[Assignment]: Show every line in the records below that contains the word "received".

** Supplied information follows **

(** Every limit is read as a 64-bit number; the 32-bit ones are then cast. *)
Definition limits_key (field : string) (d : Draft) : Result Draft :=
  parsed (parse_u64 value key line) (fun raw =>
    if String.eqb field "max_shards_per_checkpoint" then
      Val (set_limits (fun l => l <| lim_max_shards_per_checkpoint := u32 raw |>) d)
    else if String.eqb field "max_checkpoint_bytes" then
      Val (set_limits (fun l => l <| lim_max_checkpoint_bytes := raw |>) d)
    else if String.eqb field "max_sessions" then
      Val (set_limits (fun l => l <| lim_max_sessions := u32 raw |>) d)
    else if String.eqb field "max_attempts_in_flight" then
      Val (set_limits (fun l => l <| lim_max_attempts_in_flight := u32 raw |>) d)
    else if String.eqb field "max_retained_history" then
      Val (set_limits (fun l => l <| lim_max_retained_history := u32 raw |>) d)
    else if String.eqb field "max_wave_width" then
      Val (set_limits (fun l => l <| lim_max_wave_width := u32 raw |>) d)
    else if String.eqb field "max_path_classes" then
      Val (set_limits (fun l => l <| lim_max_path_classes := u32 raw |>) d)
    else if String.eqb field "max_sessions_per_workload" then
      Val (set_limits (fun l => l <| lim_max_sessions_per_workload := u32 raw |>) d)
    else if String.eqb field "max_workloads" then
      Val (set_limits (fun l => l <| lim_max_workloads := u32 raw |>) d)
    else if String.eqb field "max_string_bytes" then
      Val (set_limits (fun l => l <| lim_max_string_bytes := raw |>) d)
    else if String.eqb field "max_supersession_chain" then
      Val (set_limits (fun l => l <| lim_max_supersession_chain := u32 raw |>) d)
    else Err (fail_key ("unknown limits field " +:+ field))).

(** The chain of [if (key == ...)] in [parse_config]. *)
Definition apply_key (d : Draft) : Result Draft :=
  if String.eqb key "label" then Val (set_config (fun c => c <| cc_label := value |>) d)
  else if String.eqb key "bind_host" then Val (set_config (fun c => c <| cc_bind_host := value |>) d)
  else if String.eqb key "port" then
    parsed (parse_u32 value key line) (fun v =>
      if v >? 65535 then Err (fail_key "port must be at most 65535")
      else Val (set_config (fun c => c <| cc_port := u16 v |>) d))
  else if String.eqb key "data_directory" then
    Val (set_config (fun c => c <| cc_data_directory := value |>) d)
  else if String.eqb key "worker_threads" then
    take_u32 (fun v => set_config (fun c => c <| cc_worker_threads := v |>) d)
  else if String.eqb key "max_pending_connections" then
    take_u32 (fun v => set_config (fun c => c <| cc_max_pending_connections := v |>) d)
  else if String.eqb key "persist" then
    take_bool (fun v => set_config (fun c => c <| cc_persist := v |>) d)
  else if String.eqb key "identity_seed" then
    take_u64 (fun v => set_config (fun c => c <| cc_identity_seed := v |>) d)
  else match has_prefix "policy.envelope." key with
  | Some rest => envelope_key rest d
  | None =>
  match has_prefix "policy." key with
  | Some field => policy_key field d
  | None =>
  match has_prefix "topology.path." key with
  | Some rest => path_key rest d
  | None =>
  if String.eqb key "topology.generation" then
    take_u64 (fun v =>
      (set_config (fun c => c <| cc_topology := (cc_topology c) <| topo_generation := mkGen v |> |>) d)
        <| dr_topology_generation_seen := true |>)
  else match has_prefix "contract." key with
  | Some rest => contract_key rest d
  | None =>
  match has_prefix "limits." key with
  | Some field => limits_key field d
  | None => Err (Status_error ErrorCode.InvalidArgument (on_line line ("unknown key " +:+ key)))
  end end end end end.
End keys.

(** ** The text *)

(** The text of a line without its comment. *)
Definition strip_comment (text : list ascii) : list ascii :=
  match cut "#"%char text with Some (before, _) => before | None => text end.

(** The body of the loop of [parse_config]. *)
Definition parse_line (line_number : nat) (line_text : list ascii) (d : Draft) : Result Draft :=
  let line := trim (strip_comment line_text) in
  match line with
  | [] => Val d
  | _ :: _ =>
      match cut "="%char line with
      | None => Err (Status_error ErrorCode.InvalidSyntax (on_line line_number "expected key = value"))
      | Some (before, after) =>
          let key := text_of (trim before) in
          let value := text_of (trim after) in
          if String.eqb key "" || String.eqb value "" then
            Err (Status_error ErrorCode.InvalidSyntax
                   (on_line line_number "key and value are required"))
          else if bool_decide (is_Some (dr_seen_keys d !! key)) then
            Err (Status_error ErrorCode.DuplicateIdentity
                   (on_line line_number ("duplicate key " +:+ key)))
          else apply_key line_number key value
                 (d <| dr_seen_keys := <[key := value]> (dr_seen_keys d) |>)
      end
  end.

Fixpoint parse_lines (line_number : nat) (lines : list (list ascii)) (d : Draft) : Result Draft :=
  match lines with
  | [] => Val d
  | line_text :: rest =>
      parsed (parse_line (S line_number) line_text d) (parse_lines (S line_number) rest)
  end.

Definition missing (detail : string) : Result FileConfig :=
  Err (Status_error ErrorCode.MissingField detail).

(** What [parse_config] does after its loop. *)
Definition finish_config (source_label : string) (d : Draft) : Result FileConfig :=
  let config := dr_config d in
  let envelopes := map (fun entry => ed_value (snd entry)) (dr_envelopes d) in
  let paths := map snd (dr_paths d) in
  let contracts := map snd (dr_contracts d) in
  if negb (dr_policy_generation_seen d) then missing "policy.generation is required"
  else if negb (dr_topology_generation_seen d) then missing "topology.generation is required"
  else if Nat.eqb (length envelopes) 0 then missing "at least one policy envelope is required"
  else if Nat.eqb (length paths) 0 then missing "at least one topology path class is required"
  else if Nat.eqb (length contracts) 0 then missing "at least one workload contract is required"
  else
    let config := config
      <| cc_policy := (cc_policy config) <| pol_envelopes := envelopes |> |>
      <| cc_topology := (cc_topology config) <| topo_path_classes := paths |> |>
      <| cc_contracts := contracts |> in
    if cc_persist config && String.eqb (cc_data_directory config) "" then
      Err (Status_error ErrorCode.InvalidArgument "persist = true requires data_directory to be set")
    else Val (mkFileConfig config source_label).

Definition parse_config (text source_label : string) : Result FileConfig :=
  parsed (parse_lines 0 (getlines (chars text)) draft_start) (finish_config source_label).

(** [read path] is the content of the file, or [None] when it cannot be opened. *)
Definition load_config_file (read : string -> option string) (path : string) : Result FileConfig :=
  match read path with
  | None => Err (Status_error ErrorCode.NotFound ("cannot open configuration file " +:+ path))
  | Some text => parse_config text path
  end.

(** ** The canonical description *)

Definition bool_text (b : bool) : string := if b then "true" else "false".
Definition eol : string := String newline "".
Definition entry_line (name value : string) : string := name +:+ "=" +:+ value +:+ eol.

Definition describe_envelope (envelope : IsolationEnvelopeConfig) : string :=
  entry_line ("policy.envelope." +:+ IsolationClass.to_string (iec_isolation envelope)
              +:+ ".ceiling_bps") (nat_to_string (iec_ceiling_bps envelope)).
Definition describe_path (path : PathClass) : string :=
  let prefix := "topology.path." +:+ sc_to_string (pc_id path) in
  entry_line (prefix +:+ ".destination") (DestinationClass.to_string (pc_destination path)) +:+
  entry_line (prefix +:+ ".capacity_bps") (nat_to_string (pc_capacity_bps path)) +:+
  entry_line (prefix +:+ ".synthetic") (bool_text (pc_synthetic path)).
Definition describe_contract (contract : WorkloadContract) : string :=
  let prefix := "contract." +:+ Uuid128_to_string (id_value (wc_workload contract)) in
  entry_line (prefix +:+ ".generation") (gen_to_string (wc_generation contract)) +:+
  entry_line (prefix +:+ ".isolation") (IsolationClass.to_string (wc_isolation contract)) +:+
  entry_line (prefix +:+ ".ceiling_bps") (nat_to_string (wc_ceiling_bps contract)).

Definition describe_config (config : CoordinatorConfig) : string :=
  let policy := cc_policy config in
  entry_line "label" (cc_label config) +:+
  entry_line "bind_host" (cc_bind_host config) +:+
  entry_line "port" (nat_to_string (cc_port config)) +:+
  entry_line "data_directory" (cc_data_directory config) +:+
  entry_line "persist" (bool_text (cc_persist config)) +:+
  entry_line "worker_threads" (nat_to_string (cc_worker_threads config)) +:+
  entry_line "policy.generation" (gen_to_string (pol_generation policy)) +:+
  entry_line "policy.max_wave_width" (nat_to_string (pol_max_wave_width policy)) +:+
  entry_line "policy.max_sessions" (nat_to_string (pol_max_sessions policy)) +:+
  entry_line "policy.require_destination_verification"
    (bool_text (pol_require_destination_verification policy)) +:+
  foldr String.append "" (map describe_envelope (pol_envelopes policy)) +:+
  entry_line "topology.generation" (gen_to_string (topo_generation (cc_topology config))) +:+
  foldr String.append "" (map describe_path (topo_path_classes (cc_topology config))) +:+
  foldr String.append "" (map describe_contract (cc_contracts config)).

** End of Supplied information **
** Supplied information follows **

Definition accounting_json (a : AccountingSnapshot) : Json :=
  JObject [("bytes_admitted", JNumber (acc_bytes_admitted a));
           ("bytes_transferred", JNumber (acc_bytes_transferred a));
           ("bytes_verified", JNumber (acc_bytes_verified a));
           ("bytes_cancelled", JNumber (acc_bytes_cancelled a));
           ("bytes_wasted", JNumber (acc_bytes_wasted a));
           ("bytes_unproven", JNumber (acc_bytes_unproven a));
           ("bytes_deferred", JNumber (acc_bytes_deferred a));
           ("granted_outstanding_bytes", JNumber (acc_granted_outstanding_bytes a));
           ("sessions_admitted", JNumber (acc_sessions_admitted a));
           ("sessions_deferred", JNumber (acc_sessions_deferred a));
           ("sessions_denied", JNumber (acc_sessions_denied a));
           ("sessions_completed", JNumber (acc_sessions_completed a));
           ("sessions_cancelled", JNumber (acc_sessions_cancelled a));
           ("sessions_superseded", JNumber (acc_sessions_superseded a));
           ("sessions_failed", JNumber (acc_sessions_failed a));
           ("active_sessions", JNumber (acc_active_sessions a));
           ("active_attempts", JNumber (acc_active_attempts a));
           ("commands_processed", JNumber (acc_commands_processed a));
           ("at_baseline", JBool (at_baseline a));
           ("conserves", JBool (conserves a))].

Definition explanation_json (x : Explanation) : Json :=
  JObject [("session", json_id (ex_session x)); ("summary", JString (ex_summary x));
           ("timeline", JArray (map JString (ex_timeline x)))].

** End of Supplied information **
** Supplied information follows **

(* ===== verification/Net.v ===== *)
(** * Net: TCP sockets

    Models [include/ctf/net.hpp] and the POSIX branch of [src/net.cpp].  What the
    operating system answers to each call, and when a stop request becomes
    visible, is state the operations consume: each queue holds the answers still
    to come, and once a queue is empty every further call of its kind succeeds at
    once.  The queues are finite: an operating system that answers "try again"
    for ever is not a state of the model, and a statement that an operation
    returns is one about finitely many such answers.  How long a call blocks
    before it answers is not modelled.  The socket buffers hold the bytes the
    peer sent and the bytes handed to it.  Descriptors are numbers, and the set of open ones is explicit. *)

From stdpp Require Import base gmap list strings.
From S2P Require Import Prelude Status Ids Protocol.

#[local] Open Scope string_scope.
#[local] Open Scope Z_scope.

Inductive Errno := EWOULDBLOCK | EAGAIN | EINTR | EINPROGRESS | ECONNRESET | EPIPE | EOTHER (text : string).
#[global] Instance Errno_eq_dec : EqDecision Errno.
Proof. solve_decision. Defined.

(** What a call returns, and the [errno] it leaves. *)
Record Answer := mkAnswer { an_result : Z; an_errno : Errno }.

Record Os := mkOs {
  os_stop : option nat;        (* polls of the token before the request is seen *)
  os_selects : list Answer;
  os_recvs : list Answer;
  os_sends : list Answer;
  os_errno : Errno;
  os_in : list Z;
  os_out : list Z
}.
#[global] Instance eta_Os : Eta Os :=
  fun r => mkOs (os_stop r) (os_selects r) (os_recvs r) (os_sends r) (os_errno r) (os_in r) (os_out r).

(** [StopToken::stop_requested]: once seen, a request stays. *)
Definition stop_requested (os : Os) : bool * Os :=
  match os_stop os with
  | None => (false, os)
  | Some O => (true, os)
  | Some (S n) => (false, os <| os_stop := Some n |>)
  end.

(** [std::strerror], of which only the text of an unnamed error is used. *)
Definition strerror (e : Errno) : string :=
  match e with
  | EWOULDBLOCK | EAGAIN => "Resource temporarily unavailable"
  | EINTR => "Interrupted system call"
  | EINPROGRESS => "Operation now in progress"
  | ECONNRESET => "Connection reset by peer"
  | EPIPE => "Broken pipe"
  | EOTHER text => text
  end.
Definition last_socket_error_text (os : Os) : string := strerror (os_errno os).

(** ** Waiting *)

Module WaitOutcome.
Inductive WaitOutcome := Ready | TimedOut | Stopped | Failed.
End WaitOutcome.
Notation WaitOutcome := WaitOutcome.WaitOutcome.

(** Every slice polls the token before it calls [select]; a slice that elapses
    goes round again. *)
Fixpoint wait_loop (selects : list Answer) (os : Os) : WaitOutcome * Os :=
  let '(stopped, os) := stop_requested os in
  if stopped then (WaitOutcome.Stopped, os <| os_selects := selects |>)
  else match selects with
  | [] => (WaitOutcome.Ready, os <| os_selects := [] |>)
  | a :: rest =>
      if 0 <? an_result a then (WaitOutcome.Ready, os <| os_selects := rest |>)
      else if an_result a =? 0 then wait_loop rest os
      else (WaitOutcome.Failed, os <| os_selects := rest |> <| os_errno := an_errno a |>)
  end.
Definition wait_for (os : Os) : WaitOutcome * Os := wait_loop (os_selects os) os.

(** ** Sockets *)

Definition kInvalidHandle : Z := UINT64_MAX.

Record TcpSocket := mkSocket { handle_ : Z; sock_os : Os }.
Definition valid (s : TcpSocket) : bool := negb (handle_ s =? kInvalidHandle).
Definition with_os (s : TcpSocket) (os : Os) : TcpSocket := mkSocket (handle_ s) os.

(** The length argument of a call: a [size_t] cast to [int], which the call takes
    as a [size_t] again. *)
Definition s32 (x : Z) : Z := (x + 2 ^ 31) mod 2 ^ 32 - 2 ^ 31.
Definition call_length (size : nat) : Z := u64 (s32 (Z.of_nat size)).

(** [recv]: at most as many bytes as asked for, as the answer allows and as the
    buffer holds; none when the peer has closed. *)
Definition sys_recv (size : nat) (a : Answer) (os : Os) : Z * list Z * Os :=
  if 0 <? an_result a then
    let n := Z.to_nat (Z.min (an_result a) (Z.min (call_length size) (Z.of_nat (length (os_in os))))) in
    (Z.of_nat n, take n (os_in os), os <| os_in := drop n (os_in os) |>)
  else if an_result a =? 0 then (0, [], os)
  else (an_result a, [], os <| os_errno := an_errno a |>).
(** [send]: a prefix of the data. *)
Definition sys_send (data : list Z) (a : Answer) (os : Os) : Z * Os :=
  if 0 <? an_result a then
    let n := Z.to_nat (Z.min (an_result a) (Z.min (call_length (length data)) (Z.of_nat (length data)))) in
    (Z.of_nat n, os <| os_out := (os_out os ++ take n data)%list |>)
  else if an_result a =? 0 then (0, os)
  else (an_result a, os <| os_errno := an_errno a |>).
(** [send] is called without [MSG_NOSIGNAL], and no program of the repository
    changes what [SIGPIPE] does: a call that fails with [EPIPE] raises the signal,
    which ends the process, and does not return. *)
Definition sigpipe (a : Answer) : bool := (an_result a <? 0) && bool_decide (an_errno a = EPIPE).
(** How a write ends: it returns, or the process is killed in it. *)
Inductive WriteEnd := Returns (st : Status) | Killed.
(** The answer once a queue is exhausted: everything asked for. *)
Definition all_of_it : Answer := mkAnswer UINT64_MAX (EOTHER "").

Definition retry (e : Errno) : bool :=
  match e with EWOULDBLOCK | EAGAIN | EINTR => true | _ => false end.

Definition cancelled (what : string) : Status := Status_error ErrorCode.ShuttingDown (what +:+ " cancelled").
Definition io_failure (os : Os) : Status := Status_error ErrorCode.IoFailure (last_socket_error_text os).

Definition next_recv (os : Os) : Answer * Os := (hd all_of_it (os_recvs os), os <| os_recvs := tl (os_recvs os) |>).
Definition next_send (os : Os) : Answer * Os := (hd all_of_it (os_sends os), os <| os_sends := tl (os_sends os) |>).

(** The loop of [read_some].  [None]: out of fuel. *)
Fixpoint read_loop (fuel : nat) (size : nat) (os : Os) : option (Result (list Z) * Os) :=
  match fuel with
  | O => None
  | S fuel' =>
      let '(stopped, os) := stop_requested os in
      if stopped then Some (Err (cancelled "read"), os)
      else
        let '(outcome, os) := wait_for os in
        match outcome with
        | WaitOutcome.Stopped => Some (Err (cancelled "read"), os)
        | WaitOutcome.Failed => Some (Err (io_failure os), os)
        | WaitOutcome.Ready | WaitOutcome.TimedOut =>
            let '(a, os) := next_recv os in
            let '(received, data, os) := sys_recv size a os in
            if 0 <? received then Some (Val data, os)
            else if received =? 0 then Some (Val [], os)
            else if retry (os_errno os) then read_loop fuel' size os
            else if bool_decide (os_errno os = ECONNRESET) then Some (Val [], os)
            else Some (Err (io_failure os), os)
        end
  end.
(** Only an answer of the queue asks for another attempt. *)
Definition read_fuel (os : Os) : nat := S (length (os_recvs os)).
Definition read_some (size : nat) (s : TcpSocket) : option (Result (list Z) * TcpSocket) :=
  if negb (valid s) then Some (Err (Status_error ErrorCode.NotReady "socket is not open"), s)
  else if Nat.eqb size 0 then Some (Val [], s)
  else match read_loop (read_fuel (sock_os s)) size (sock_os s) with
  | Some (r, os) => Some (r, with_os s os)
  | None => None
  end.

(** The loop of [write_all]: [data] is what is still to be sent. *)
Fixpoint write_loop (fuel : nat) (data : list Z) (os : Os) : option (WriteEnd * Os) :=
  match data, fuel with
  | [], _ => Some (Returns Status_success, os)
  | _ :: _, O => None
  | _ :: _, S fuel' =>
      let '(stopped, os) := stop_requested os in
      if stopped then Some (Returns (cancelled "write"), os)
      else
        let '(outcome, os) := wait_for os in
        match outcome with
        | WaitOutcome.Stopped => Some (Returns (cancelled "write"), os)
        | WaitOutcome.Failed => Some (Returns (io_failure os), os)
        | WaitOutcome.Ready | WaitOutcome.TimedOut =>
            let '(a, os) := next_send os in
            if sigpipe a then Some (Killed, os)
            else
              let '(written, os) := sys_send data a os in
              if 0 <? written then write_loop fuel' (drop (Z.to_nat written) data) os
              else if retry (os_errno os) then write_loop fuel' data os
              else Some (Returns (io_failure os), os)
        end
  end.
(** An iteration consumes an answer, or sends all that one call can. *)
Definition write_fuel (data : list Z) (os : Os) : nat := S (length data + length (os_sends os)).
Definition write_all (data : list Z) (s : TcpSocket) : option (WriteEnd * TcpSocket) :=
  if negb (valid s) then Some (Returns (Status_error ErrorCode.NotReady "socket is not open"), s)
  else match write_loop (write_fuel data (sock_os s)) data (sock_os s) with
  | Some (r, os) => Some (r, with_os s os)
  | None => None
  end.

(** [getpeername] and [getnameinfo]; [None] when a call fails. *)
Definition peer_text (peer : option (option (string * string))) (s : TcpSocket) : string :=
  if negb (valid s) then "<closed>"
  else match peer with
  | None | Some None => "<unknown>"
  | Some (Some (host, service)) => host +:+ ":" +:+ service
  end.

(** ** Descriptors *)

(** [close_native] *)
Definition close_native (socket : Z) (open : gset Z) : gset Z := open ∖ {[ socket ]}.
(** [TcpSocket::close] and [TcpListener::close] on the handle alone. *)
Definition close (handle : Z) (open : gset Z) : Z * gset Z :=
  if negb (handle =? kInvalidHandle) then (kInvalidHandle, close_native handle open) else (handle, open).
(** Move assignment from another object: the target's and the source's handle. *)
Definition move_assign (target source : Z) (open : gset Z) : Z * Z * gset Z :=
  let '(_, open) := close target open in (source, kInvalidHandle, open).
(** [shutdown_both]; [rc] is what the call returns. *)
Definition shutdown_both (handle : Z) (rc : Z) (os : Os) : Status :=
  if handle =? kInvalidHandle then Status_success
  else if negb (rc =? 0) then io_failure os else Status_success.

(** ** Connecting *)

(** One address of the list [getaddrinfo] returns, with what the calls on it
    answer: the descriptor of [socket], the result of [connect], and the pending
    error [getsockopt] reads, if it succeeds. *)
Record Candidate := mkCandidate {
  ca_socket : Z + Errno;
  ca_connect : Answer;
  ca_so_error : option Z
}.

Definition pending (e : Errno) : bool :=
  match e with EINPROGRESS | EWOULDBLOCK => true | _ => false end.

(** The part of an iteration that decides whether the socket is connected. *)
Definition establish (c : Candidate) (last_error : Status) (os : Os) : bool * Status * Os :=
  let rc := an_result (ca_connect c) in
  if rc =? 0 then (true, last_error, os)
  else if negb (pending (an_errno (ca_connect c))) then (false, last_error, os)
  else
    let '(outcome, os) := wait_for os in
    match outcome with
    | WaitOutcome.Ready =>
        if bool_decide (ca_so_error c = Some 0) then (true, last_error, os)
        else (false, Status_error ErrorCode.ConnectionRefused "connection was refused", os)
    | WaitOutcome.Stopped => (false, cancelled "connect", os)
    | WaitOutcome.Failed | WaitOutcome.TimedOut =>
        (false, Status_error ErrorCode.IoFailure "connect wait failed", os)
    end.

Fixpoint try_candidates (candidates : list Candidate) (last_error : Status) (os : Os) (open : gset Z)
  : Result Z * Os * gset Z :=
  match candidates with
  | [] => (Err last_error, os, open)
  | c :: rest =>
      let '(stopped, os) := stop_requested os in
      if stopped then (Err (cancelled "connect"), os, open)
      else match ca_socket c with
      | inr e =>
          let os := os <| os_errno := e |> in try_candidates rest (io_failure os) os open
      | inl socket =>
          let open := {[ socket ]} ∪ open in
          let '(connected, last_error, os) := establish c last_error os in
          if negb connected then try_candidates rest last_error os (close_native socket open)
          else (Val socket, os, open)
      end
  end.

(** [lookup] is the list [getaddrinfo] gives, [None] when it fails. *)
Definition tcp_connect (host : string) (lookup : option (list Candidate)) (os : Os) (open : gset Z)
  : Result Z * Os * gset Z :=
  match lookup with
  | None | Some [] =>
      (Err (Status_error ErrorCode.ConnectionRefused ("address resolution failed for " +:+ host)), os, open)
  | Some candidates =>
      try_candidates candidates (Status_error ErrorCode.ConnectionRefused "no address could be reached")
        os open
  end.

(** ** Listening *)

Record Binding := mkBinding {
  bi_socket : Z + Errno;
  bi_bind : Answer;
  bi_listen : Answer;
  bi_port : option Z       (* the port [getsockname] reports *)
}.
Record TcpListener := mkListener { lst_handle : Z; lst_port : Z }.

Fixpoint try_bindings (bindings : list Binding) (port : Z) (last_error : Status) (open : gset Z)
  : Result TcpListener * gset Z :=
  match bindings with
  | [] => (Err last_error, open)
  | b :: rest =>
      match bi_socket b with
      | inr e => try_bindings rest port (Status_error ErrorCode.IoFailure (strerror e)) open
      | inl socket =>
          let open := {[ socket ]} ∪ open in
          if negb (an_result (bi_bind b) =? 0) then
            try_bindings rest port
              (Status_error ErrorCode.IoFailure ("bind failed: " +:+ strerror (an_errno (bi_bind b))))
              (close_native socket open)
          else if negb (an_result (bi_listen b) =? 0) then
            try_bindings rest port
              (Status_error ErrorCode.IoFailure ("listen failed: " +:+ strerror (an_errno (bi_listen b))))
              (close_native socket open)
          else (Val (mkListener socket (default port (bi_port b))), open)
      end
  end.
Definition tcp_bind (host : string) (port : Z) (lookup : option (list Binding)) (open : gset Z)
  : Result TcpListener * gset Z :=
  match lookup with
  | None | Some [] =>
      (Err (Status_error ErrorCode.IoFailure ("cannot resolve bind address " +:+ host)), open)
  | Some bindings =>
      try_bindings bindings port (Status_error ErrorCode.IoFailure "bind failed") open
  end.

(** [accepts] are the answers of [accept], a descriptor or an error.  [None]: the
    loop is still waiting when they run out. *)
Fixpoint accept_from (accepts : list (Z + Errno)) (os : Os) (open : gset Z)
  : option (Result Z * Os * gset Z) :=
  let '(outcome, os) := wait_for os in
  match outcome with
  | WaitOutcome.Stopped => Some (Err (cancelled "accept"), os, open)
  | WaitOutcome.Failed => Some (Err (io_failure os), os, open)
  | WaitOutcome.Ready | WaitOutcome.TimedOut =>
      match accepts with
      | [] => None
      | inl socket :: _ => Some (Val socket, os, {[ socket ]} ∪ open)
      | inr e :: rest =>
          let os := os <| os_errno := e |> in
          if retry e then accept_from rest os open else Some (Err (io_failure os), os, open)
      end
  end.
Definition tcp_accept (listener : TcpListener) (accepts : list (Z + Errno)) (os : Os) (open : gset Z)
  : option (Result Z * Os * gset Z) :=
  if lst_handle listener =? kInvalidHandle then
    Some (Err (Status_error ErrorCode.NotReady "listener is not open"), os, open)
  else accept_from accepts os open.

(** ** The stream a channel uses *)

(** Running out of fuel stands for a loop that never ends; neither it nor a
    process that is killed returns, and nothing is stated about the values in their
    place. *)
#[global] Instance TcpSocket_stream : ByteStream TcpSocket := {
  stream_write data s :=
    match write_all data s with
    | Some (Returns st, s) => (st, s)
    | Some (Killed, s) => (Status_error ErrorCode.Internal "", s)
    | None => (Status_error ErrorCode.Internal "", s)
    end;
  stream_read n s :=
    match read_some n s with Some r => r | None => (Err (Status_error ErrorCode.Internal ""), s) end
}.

** End of Supplied information **

[Written answer]:
            let '(received, data, os) := sys_recv size a os in
            if 0 <? received then Some (Val data, os)
            else if received =? 0 then Some (Val [], os)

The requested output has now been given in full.